Sebuah
benih—butir kecil—ditaburkan ke dalam tanah. Dari situ tumbuhlah pohon yang
perkasa. Benih hanyalah partikel kecil, dan pohon adalah struktur besar. Tetapi
apakah benar untuk mengatakan bahwa benih itu adalah manifestasi yang terbatas,
dan pohon itu suatu perwujudan yang lengkap? Tidak, itu bukan sifat hubungan
antara benih dan pohon. Sebaliknya, benih adalah intisari, dan pohon itu adalah
cabangnya. Begitu pula dengan pikiran dan tindakan. Pikiran adalah benih di
dalam diri manusia. Darinya berasal bentuk tindakan yang tak terhitung
jumlahnya. Pikiran adalah esensi; tindakan adalah cabangnya. Sekali lagi,
adalah salah jika menganggap tindakan sebagai penyelesaian pikiran, sama
seperti menganggap pohon sebagai penyempurnaan benih adalah salah.
Begitu
pula dengan agama Allah yang benar. Ia juga memiliki esensi, sama seperti ia
memiliki cabang. Inti dari agama yang benar adalah keyakinan bahwa Tuhan itu
Esa. Lalu ada beberapa perintah agama; mereka merupakan cabang dari esensi yang
sama ini. Adalah salah untuk mengatakan bahwa kepercayaan pada satu Tuhan adalah
agama dalam bentuk yang tidak lengkap, dan bahwa dengan semua perintah dan
perintahnya, agama menjadi lengkap. Tauhid adalah inti dari agama yang benar.
Kami akan meremehkan pentingnya jika kami menganggapnya tidak lengkap, dengan
perintah dan dekrit yang menyajikan gambaran lengkap tentang agama.
Hanya
ada beberapa ratus ayat dalam Quran yang berhubungan dengan perintah agama.

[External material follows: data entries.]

(** X9.  An [allocate_task] of the Lion strategy never changes the pride
    size or the migration threshold; a nomad set that has been built is never
    rebuilt or refreshed; and when the call builds it, the set has at most
    [max(2, num_nodes // 10)] members, all active at the time of the call. *)
Theorem lion_nomads_are_built_once (task : Task) (E : Entropy) (s : Sim)
    (ps : nat) (ts : list Territory) (nomads : list nat) (thr : Q) :
  algo s = LionOptimizationLB ps ts nomads thr ->
  exists ts' nomads',
    algo (allocate_task task E s).1.1 = LionOptimizationLB ps ts' nomads' thr
    /\ (nomads <> [] -> nomads' = nomads)
    /\ (nomads = [] ->
        (length nomads' <= Nat.max 2 (num_nodes s / 10))%nat
        /\ forall j, In j nomads' ->
                     exists x, nodes s !! j = Some x /\ is_active x = true).
Proof.
  intros Ha. unfold allocate_task. rewrite Ha.
  unfold Lion.allocate_task, Lion._hunting_phase.
  destruct (Lion.hunting_loop _ _ _ _ _ _) as [[[ns1 ts1] E1] hunted] eqn:Hh.
  apply hunting_loop_effect in Hh as [_ Hh].
  destruct hunted.
  { simpl. exists ts1, nomads. split; [reflexivity|]. split; [auto|].
    intros ->. split; [simpl; lia|]. intros j []. }
  destruct Hh as [-> ->]; [reflexivity|].
  destruct (Lion._nomad_phase _ _ _ _ _) as [[ns2 nomads2] moved] eqn:Hn.
  apply nomad_phase_nomads in Hn.
  destruct moved; [simpl; eauto|].
  destruct (py_min _ _ _) as [[i best]|]; [destruct (fits task best)|]; simpl; eauto.
Qed.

Namun dalam yurisprudensi Islam, kita menemukan ratusan ribu perintah agama.
Apakah ini berarti bahwa Quran tidak lengkap, dan yurisprudensi adalah agama
dalam bentuk yang lengkap? Tidak demikian; hubungan antara Al-Qur'an dan
yurisprudensi adalah sama seperti hubungan antara benih dan pohon: Al-Qur'an
adalah esensi, yurisprudensi cabangnya.
Memang,
Islam telah diumpamakan seperti pohon dalam Al-Qur'an. Ini karena keyakinan
Islam yang sejati pertama-tama berakar di dalam hati; dari sana menyebar ke
tindakan lahiriah seseorang.
Kita
tahu bahwa para ilmuwan hebat menemukan hal-hal yang menakjubkan, tetapi
sebelum kesuksesan mereka, mereka mengalami banyak kegagalan. Albert Einstein
dikeluarkan dari sekolah dan ditolak masuk ke Sekolah Politeknik Zurich. Tapi
dia akhirnya memenangkan hadiah nobel dan mengubah fisika modern dan pemahaman
kita tentang alam semesta. Mengenai kegagalan, dia berkata, “Agar berhasil,
keinginan Anda untuk sukses harus lebih besar daripada ketakutan anda akan
kegagalan.” Thomas Edison diberi tahu bahwa dia "terlalu bodoh untuk
mempelajari apa pun" dan dia memiliki ribuan upaya yang gagal untuk
membuat bola lampu, tetapi dia akhirnya menemukan jawabannya! Dia belajar
sesuatu dari semua usahanya yang gagal dan berkata bahwa “Saya tidak gagal.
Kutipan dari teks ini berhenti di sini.